Thursday, December 23, 2010

Leaven Life: Baking Tip

Don't try to bake while taking care of a baby. Baking and baby do not mix. I've attempted to bake bread several times since becoming a parent, and I usually end up with dough in trash and flour on baby.

These are two loaves of Stollen bread I baked recently while Lucy was in the care of someone else:
  

And what do you get when you make Christmas goodies while watching a 4 month old? Chocolate on baby:

Friday, December 17, 2010

William James

I’m always comforted when I read a biography of someone famous, someone I respect, and find out that they were pretty much like most mortals: indecisive, insecure, and often depressed.

I just read a biography of William James by Robert Richardson. When James was younger, he couldn’t make up his mind on what he wanted to do. He was a talented painter and had a considerable amount of artistic training during his teens. He also wanted to be a scientist and accompanied one of the most famous biologists of the day, Louis Agassiz, on an expedition to South America to study the fish of the Amazon.

But he ended up settling for an MD from Harvard University. Now that sounds impressive to us, but in the mid 19th century it wasn’t impressive. At all. James was always insecure about the fact that he just had an MD, because at that time it wasn’t a graduate degree. You didn’t have to have a bachelor’s degree to get in. And Harvard wasn’t an elite school. The medical school in Cambridge was particularly easy to get into, and it was incredibly easy to obtain the degree. You just had to attend the lectures, pay 30 dollars, and there was no test until the very end. One oral comprehensive exam. It covered nine subjects, and if you passed five of them you got the degree (i.e., you could get a 55% and pass). The whole thing could be done in one year.

Once James got this medical degree, he decided he didn’t want to practice medicine. He would teach physiology instead. And over time he drifted into other fields, eventually making huge contributions to psychology and philosophy. But he often got depressed and questioned the value of his contributions to science and philosophy. He was never really content with the path that he was on. His direction was always changing.

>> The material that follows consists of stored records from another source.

Definition round_ok (v : value) : bool :=
  match v with
  | VDict r => absent_or str_list r (py "topics")
  | _ => false
  end.

Definition rounds_ok (v : value) : bool :=
  match v with
  | VList l => forallb round_ok l
  | _ => false
  end.

Definition evidence_ok (v : value) : bool :=
  match v with
  | VDict e => absent_or str_list e (py "key_skills")
  | _ => false
  end.

(** A record [display_roadmap] can show: of the fields it has, the rounds
    are a list of objects, the evidence is an object, and the topics, the
    study order and the key skills are lists of strings. *)
Definition displayable (v : value) : bool :=
  match v with
  | VDict d =>
      absent_or rounds_ok d (py "rounds")
      && absent_or str_list d (py "recommended_order")
      && absent_or evidence_ok d (py "evidence")
  | _ => false
  end.

(** The rounds of a record, none when the field is missing. *)
Definition rounds_of (d : dict) : list value :=
  match dict_get d (py "rounds") with
  | Some (VList l) => l
  | _ => []
  end.

(** The numbers of the round lines among [msgs], in order. *)
Definition round_numbers (msgs : list message) : list nat :=
  flat_map (fun m => match m with MsgRound i _ => [i] | _ => [] end) msgs.

(** The entries of a record. *)
Definition record_dict (v : value) : dict :=
  match v with
  | VDict d => d
  | _ => []
  end.

(** [d.get(k, default)] on a dict. *)
Definition get_or (d : dict) (k : str) (default : value) : value :=
  match dict_get d k with
  | Some x => x
  | None => default
  end.

Open Scope m_scope.

(** The [try] block of [main] (lines 323-328). *)
Definition main_try (company role jd_text : str) : M unit :=
  roadmap <- generate_roadmap company role jd_text ;;
  display_roadmap roadmap ;;
  filename <- save_roadmap roadmap company role ;;
  print (MsgComplete filename).

Close Scope m_scope.

(** The world in which [main] enters its [try] block: the banner, the two
    questions with their repetitions and the invitation to paste were
    printed, the input was read up to the end of the job description. *)
Definition inputs_read (blanks1 blanks2 : nat) (rest : list stdin_event)
           (w : World) : World :=
  set_stdin rest
    (printed ([MsgBanner; MsgRule 50]
              ++ asked MsgPromptCompany MsgCompanyRequired blanks1
              ++ asked MsgPromptRole MsgRoleRequired blanks2
              ++ [MsgPasteJobDescription; MsgPasteHint; MsgRule 50]) w).



(** * Properties *)

(** ** Strings *)

Lemma split_go_length sep s : forall skip cur,
  1 <= List.length (split_go sep skip cur s).
Proof.
  induction s as [|c t IH]; intros skip cur; cbn [split_go].
  - cbn. lia.
  - destruct skip as [|k]; [|apply IH].
    destruct (startswith sep (c :: t)); [cbn [List.length]; lia | apply IH].
Qed.

Lemma split_go_length_contains sep s : sep <> [] -> forall cur,
  contains sep s = true -> 2 <= List.length (split_go sep 0 cur s).
Proof.
  intros Hsep. induction s as [|c t IH]; intros cur H.
  - destruct sep; [congruence | discriminate H].
  - cbn [split_go]. cbn [contains] in H.
    destruct (startswith sep (c :: t)).
    + cbn [List.length].
      pose proof (split_go_length sep t (List.length sep - 1) []). lia.
    + apply IH. exact H.
Qed.

Lemma split_parts sep s : sep <> [] ->
  (if contains sep s then 2 else 1) <= List.length (split sep s).
Proof.
  intros Hsep. unfold split. destruct (contains sep s) eqn:E.
  - now apply split_go_length_contains.
  - apply split_go_length.
Qed.

Lemma getitem_in_bounds {A} (l : list A) i :
  i < List.length l -> exists a, getitem l i = Returned a.
Proof.
  intros H. unfold getitem.
  destruct (nth_error l i) eqn:E; [eauto|].
  apply nth_error_None in E. lia.
Qed.

Lemma FENCE_JSON_nonempty : FENCE_JSON <> [].
Proof. discriminate. Qed.

Lemma FENCE_nonempty : FENCE <> [].
Proof. discriminate. Qed.

Lemma fence_pair sep cleaned : sep <> [] -> contains sep cleaned = true ->
  exists inner body,
    getitem (split sep cleaned) 1 = Returned inner /\
    getitem (split FENCE inner) 0 = Returned body.
Proof.
  intros Hsep Hc.
  pose proof (split_parts sep cleaned Hsep) as H2. rewrite Hc in H2.
  destruct (getitem_in_bounds (split sep cleaned) 1) as [inner Hi]; [lia|].
  pose proof (split_parts FENCE inner FENCE_nonempty) as H1.
  destruct (getitem_in_bounds (split FENCE inner) 0) as [body Hb].
  - destruct (contains FENCE inner); lia.
  - eauto.
Qed.

Lemma fence_contents_returns cleaned :
  exists working, fence_contents cleaned = Returned working.
Proof.
  unfold fence_contents.
  destruct (contains FENCE_JSON cleaned) eqn:E1.
  - destruct (fence_pair _ _ FENCE_JSON_nonempty E1) as (inner & body & -> & Hb).
    cbn [obind]. rewrite Hb. cbn [obind]. eauto.
  - destruct (contains FENCE cleaned) eqn:E2; [|eauto].
    destruct (fence_pair _ _ FENCE_nonempty E2) as (inner & body & -> & Hb).
    cbn [obind]. rewrite Hb. cbn [obind]. eauto.
Qed.

(** C10. The fence step is in bounds: splitting on a delimiter yields at
    least two parts whenever the delimiter occurs in the text (and at
    least one part always), so neither the index 1 taken under the guard
    nor the index 0 taken after it is out of range, and the step returns a
    working text for every input. *)
Theorem fence_contents_in_bounds (cleaned : str) :
  (if contains FENCE_JSON cleaned then 2 else 1)
    <= List.length (split FENCE_JSON cleaned) /\
  (if contains FENCE cleaned then 2 else 1)
    <= List.length (split FENCE cleaned) /\
  exists working, fence_contents cleaned = Returned working.
Proof.
  split; [apply split_parts, FENCE_JSON_nonempty|].
  split; [apply split_parts, FENCE_nonempty|].
  apply fence_contents_returns.
Qed.

(** ** The default record *)

Lemma create_default_roadmap_eq company role o w :
  create_default_roadmap company role o w
  = (Returned (default_record company role (now_isoformat o (clock_reads w))),
     ticked w).
Proof. reflexivity. Qed.

(** C5. For every company and role the default record holds exactly four
    interview rounds, a note, the difficulty "Medium", and every field of
    the schema: company, role, rounds, recommended_order, evidence with
    key_skills and topic_count, generated_at and version. *)
Theorem default_roadmap_shape (company role : str) (o : Oracle) (w : World) :
  exists r w',
    create_default_roadmap company role o w = (Returned r, w') /\
    (exists rounds,
        field r (py "rounds") = Some (VList rounds) /\ List.length rounds = 4) /\
    (exists note, field r (py "note") = Some (VStr note)) /\
    field r (py "difficulty") = Some (VStr (py "Medium")) /\
    fully_populated r = true /\
    field r (py "company") = Some (VStr company) /\
    field r (py "role") = Some (VStr role) /\
    (exists order, field r (py "recommended_order") = Some (VList order)) /\
    (exists evidence skills count,
        field r (py "evidence") = Some evidence /\
        field evidence (py "key_skills") = Some (VList skills) /\
        field evidence (py "topic_count") = Some (VInt count)) /\
    field r (py "generated_at")
      = Some (VStr (now_isoformat o (clock_reads w))) /\
    field r (py "version") = Some (VStr (py "1.0")).
Proof.
  exists (default_record company role (now_isoformat o (clock_reads w))),
         (ticked w).
  split; [apply create_default_roadmap_eq|].
  repeat split; try reflexivity.
  - eexists. split; reflexivity.
  - eexists. reflexivity.
  - eexists. reflexivity.
  - do 3 eexists. repeat split; reflexivity.
Qed.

He and his brother Henry were a bit competitive, as you can imagine. Especially considering the fact that Henry was younger than William, but Henry enjoyed literary success many years before William made a name for himself as the author of The Principles of Psychology. It’s often said that William wrote philosophy like a novelist and Henry wrote novels like a philosopher. William also thought of himself as a competent literary critic, and was quick to give Henry advise on how to write fiction. Henry, on the other hand, tended to accept William’s psychology and philosophy immediately and wholeheartedly. But he felt very comfortable criticising William’s family life. William was married for 32 years and had 5 children. Henry never married.

Another famous phrase about the James family is that they were “a nation unto themselves.” Their father, Henry James Sr., dragged his family all over Europe when the James boys were young. He thought they could only get a good education in Europe, but didn’t keep them in one spot for very long. They were constantly being uprooted and planted in the next supposedly excellent continental school. As a result, the James children felt rootless and resented their father’s wandering ways.

William ended up spending most of his career at Harvard, but was given to sudden departures across the Atlantic, usually without his family. His fame grew over the years, and he gave many lectures in Europe to large crowds. Henry ended up spending most of his life in England, and was something of a celebrity there. They both were among the first modern American cultural ambassadors to Europe (modern in the sense that they embodied the ideas and principles of what came to be called modernism). But in many ways, they hardly felt American themselves. William was vehemently and publicly critical of American imperialism and arrogance at the turn of the century. Henry eventually became a British citizen in 1915. To a large extent, they rejected nationalism and maintained the cosmopolitanism of their youth.

The James family was close, but that closeness was through the written word. Their correspondence was constant, playful, and honest. What the James gang lost in proximity they made up for in letters that revealed the true condition of their hearts and minds. Their doubts and fears and regrets. We read about their ideals and their views on how to live life, and observe them coming up short, doing their best to cope with disappointment and loss.

In the past, I’ve had the ambition to read the essays and novels of William and Henry James, based on their philosophical and literary reputation. But now I have a feeling that reading their correspondence would be just as rewarding. Maybe even more so.
Henry and William, left to right.


Sunday, December 12, 2010

Lucy

...And I'm back.

Since the last post, I have been forced to finally grow up and keep another human being alive 24 hours a day. My wife and I were going to start with a pet, like a hamster, and maybe move up to a dog or a tiger. But we decided to skip all that and went straight for the infant homo sapiens sapiens.

This is a digital 2D representation of a real 3D beeby named Lucy Anne Byers:



I know she's mine because she has my receding hairline and she often cries when a stranger holds her.